O arroz esquecido no fundo do saco do mercado. Talvez um pouco úmido, um pouco cinza, mal descascado. É este arroz que merece vir todos os dias ao meu prato, com ou sem feijão, com ou sem farinha, com ou sem água. É esta a parte que me cabe de todos os grãos, cereais, vísceras e mastigações.
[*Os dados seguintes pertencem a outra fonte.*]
(** The program after the handler of a request has run, whatever it
    answered. *)
Definition serve (r : request) (b : backend W) : backend W :=
  match r with
  | GetStatus => b
  | GetQr => b
  | PostSchedule body => (lift (post_schedule body) b).2
  | GetMessages => (lift get_messages b).2
  | GetMessage id => (lift (get_message id) b).2
  | PutMessage id body => (lift (put_message id body) b).2
  | DeleteMessage id => (lift (delete_message id) b).2
  | PostSend recipient message => (lift (post_send recipient message) b).2
  | PostDisconnect => (post_disconnect b).2
  end.

(** The program after one handler has run. *)
Definition handle (i : input) (b : backend W) : backend W :=
  match i with
  | OnQr data => on_qr data b
  | OnReady => on_ready b
  | OnAuthFailure => on_auth_failure b
  | OnDisconnected => on_disconnected b
  | Heartbeat => heartbeat b
  | Tick => (lift dispatch b).2
  | Sweep => (lift cleanup b).2
  | Api r => serve r b
  end.

(** The program after a sequence of handlers, one after the other. *)
Definition run (inputs : list input) (b : backend W) : backend W :=
  foldl (fun b i => handle i b) b inputs.

(** The program as the script leaves it before the first handler runs:
    [scheduledMessages = []], [currentQR = null], [isConnected = false],
    [connectedPhone = null]. *)
Definition started (b : backend W) : Prop :=
  scheduledMessages (core b) = [] /\
  isConnected (core b) = false /\
  currentQR b = None /\
  connectedPhone b = None.

End Supervisor.

(** ** Words for the properties *)

(** The calls of [sendMessage] in a log. *)
Definition is_send (e : event) : bool :=
  match e with ESendMessage _ _ => true | _ => false end.

Definition sends (evs : list event) : list event := List.filter is_send evs.

(** The calls of [getState] in a log. *)
Definition is_probe (e : event) : bool :=
  match e with EGetState => true | _ => false end.

Definition probes (evs : list event) : list event := List.filter is_probe evs.

(** Two records that differ at most in what a delivery writes: the status,
    [sentAt] and [error]. *)
Definition same_content (m m' : Msg.t) : Prop :=
  Msg.id m' = Msg.id m /\
  Msg.recipient m' = Msg.recipient m /\
  Msg.message m' = Msg.message m /\
  Msg.scheduledTime m' = Msg.scheduledTime m /\
  Msg.repeat m' = Msg.repeat m /\
  Msg.createdAt m' = Msg.createdAt m /\
  Msg.updatedAt m' = Msg.updatedAt m /\
  Msg.parentId m' = Msg.parentId m.
(** * Slovak public-partners register scraper: model and properties

    A shallow embedding of [app.py] (class [SlovakPartnerScraper]):
    the text normaliser [convert_to_english], the owner-table parser
    [parse_bo_table], the address parser [parse_address], the page
    extractor [scrape_partner] and the crawl loop [run].

    Python [str] values are sequences of Unicode code points and are
    modelled as [list N]; [None] is the [None] of [option].  Python
    dicts with string keys and optional text values are [gmap]s, the
    processed-URL set is a [gset]. *)

From Stdlib Require Import NArith ZArith Ascii String List Bool Lia Sorted.
From stdpp Require Import base tactics option list strings gmap pretty.

Local Open Scope N_scope.

(** ** Python strings *)

Module Str.

(** A Python [str]: its code points in order. *)
Definition pystr := list N.

(** An ASCII literal of the source as a [pystr]. *)
Definition py (s : string) : pystr :=
  List.map N_of_ascii (list_ascii_of_string s).

Definition is_ascii (c : N) : bool := c <? 128.

(** [str.isspace] for one code point; also the class [\s] of [re] on
    [str] patterns.  This is the whole of CPython's whitespace table. *)
Definition isspace (c : N) : bool :=
  ((9 <=? c) && (c <=? 13)) || ((28 <=? c) && (c <=? 32))
  || (c =? 133) || (c =? 160) || (c =? 5760)
  || ((8192 <=? c) && (c <=? 8202))
  || (c =? 8232) || (c =? 8233) || (c =? 8239) || (c =? 8287)
  || (c =? 12288).

Definition comma : N := 44.
Definition space : N := 32.
Definition newline : N := 10.

Fixpoint lstrip_by (p : N → bool) (s : pystr) : pystr :=
  match s with
  | [] => []
  | c :: s' => if p c then lstrip_by p s' else s
  end.

Definition rstrip_by (p : N → bool) (s : pystr) : pystr :=
  rev (lstrip_by p (rev s)).

Definition strip_by (p : N → bool) (s : pystr) : pystr :=
  rstrip_by p (lstrip_by p s).

(** [s.strip()] *)
Definition strip (s : pystr) : pystr := strip_by isspace s.

(** [s.strip(chars)] *)
Definition strip_chars (chars : pystr) (s : pystr) : pystr :=
  strip_by (λ c, existsb (N.eqb c) chars) s.

(** [s.startswith(p)] *)
Fixpoint startswith (p s : pystr) : bool :=
  match p, s with
  | [], _ => true
  | _ :: _, [] => false
  | a :: p', b :: s' => (a =? b) && startswith p' s'
  end.

(** [sub in s] *)
Fixpoint contains (sub s : pystr) : bool :=
  startswith sub s ||
  match s with
  | [] => false
  | _ :: s' => contains sub s'
  end.

(** [s.replace(old, new)] for a non-empty [old]: occurrences are found
    left to right and do not overlap.  [skip] counts the characters of
    the occurrence being replaced that are still to be passed over. *)
Fixpoint replace_from (old new s : pystr) (skip : nat) : pystr :=
  match s with
  | [] => []
  | c :: s' =>
      match skip with
      | S k => replace_from old new s' k
      | O =>
          if startswith old s
          then new ++ replace_from old new s' (length old - 1)
          else c :: replace_from old new s' 0
      end
  end.

(** [s.replace(old, new)]; with an empty [old] Python puts [new] before
    every character and at the end. *)
Definition replace (old new s : pystr) : pystr :=
  match old with
  | [] => new ++ flat_map (λ c, c :: new) s
  | _ :: _ => replace_from old new s 0
  end.

(** [s.split(sep)] for a non-empty [sep] (an empty one raises
    [ValueError]; the source only passes literals). *)
Fixpoint split_from (sep s : pystr) (skip : nat) : list pystr :=
  match s with
  | [] => [[]]
  | c :: s' =>
      match skip with
      | S k => split_from sep s' k
      | O =>
          if startswith sep s
          then [] :: split_from sep s' (length sep - 1)
          else match split_from sep s' 0 with
               | w :: ws => (c :: w) :: ws
               | [] => [[c]]
               end
      end
  end.

Definition split (sep s : pystr) : list pystr := split_from sep s 0.

(** [sep.join(parts)] *)
Fixpoint join (sep : pystr) (parts : list pystr) : pystr :=
  match parts with
  | [] => []
  | [p] => p
  | p :: ps => p ++ sep ++ join sep ps
  end.

(** The longest prefix of [s] whose characters all satisfy [p]. *)
Fixpoint span_while (p : N → bool) (s : pystr) : pystr :=
  match s with
  | [] => []
  | c :: s' => if p c then c :: span_while p s' else []
  end.

End Str.
Export Str.

(** ** The Unicode database

    [unicodedata.normalize], the class [\d] of [re], [str.lower] and
    [int] consult the interpreter's Unicode tables.  The scraper is
    modelled over any such tables; [UnicodeLaws] records the facts about
    ASCII text that the proofs use. *)

Inductive exn : Type :=
  | TypeError | AttributeError | ValueError | OSError | RequestException
  | OtherException (msg : pystr).

(** The outcome of a call that may raise. *)
Inductive result (A : Type) : Type :=
  | Return (a : A)
  | Raise (e : exn).
Arguments Return {A} a.
Arguments Raise {A} e.

Global Instance result_ret : MRet result := λ A a, Return a.
Global Instance result_bind : MBind result := λ A B k r,
  match r with
  | Return a => k a
  | Raise e => Raise e
  end.

Class UnicodeData := {
  (** [unicodedata.normalize('NFKD', s)] *)
  nfkd : pystr → pystr;
  (** the class [\d]: Unicode decimal digits *)
  isdecimal : N → bool;
  (** [s.lower()] *)
  lower : pystr → pystr;
  (** [int(s)] *)
  int : pystr → result Z;
}.

Definition lower_ascii (c : N) : N :=
  if (65 <=? c) && (c <=? 90) then c + 32 else c.

Definition isdigit_ascii (c : N) : bool := (48 <=? c) && (c <=? 57).

Class UnicodeLaws (U : UnicodeData) : Prop := {
  nfkd_ascii : ∀ s, forallb is_ascii s = true → nfkd s = s;
  isdecimal_ascii : ∀ c, is_ascii c = true → isdecimal c = isdigit_ascii c;
  isdecimal_not_space : ∀ c, isdecimal c = true → isspace c = false;
  lower_ascii_str : ∀ s, forallb is_ascii s = true → lower s = List.map lower_ascii s;
}.

(** ** TextNormalizer: [convert_to_english] *)

Section Normalizer.
Context {U : UnicodeData}.

(** [text.encode('ascii', 'ignore').decode('ascii')] *)
Definition encode_ascii_ignore (text : pystr) : pystr :=
  List.filter is_ascii text.

Definition convert_to_english (text : option pystr) : option pystr :=
  match text with
  | None => None
  | Some [] => None
  | Some ((_ :: _) as text) => Some (encode_ascii_ignore (nfkd text))
  end.

End Normalizer.

(** ** The parsed document

    BeautifulSoup is an external collaborator; the scraper only uses the
    queries below, so a document is modelled by what they return. *)

(** An element, as the text nodes below it in document order. *)
Definition element := list pystr.

(** [el.get_text(sep, strip=True)]: every text node is stripped, empty
    ones are dropped and the rest joined by [sep]. *)
Definition get_text (sep : pystr) (el : element) : pystr :=
  join sep (List.filter (λ t, negb (bool_decide (t = []))) (List.map strip el)).

(** A [div.form-group]: [group.find('label')],
    [group.find('p', class_='form-control-static')] and the [href] of
    [group.find('a', href=True)]. *)
Record form_group := {
  label : option element;
  p_static : option element;
  a_href : option pystr;
}.

(** A table row: [row.find_all('td')]. *)
Definition tr := list element.

(** A table: the rows of [table.find('tbody')], if it has a [tbody]. *)
Record bo_table := { tbody : option (list tr) }.

(** A document: [soup.find_all('div', class_='form-group')] and
    [soup.find('table', class_='table')]. *)
Record soup := {
  form_groups : list form_group;
  table : option bo_table;
}.

(** ** Records *)

(** A Python dict with string keys and optional text values. *)
Abbreviation dict := (gmap string (option pystr)).

(** [d.get(k)]: [None] for a missing key and for a key bound to [None]. *)
Definition get (d : dict) (k : string) : option pystr :=
  match d !! k with
  | Some v => v
  | None => None
  end.

(** An owner as [parse_bo_table] builds it. *)
Record owner_row := {
  row_name : option pystr;          (* 'Name and surname of the BO' *)
  row_birth : option pystr;         (* 'Date of Birth' *)
  row_nationality : option pystr;   (* 'Nationality' *)
  row_address : option pystr;       (* 'Address of the BO' *)
}.

(** An owner once [scrape_partner] has parsed its address. *)
Record owner := {
  NameAndSurname : option pystr;
  DateOfBirth : option pystr;
  Nationality : option pystr;
  AddressOfTheBO : dict;
}.

Record record := {
  BusinessName : option pystr;
  ICO : option pystr;
  Address : dict;
  VerificationDate : option pystr;
  VerificationDocumentURL : option pystr;
  BeneficialOwners : list owner;
  SourceURL : pystr;
}.

(** ** PageExtractor: field lookup and the owner table *)

Fixpoint get_field_in (groups : list form_group) (label_text : pystr) : option pystr :=
  match groups with
  | [] => None
  | group :: groups' =>
      match label group with
      | Some l =>
          if contains label_text (get_text [] l)
          then match p_static group with
               | Some p => Some (get_text [] p)
               | None => get_field_in groups' label_text
               end
          else get_field_in groups' label_text
      | None => get_field_in groups' label_text
      end
  end.

Definition get_field (s : soup) (label_text : pystr) : option pystr :=
  get_field_in (form_groups s) label_text.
Nem o mais vil dos seres me inveja. Não represento dano, sufoco, raiva, ódio nem amor. Não represento sua vida, seus ganhos, suas bebidas, seus vícios, seu maior desconforto diante da espera. Não sou melhor que um salto despretensioso de uma janela alta, do percurso que se faz um corpo antes de rachar a pele ao cair no chão. Não quero ver meu crânio aberto nem seus olhos fixos em mim depois de uma ou outra frase roubada de um antigo livro de canções.
Acho que cabe a mim ser a bengala que sustenta o olhar vazio do velho na praça. O que pensam os vermes antes de se esconderem nas migalhas? Eu sei que passo o dia neste silêncio, tombando nos barulhos mais inquietos que só o grave e o agudo de nossos corpos conseguem produzir.
É assim, preto e branco, foto envelhecida, resto de pinga perdida na garrafa que passa por mim. È assim mesmo, tão excessivamente péssimo, tão cheio de contrastes dispersos, com o rosto ainda marcado do lençol da cama. É exatamente assim, com o corpo dormente em febre, a parede marcada de durex, o pé da cama comido por dentes de um ou outro rato que aqui se diverte.
Sabe, exatamente por isso, por tudo isso, aprendo ao passar dos dias o que me resta de solidão e descaso. Não sei se duro até o próximo ano, mês, semana, dia. Não quero me prender entre calendários, nem astrologias. Sou o resto de todos, todos os dias.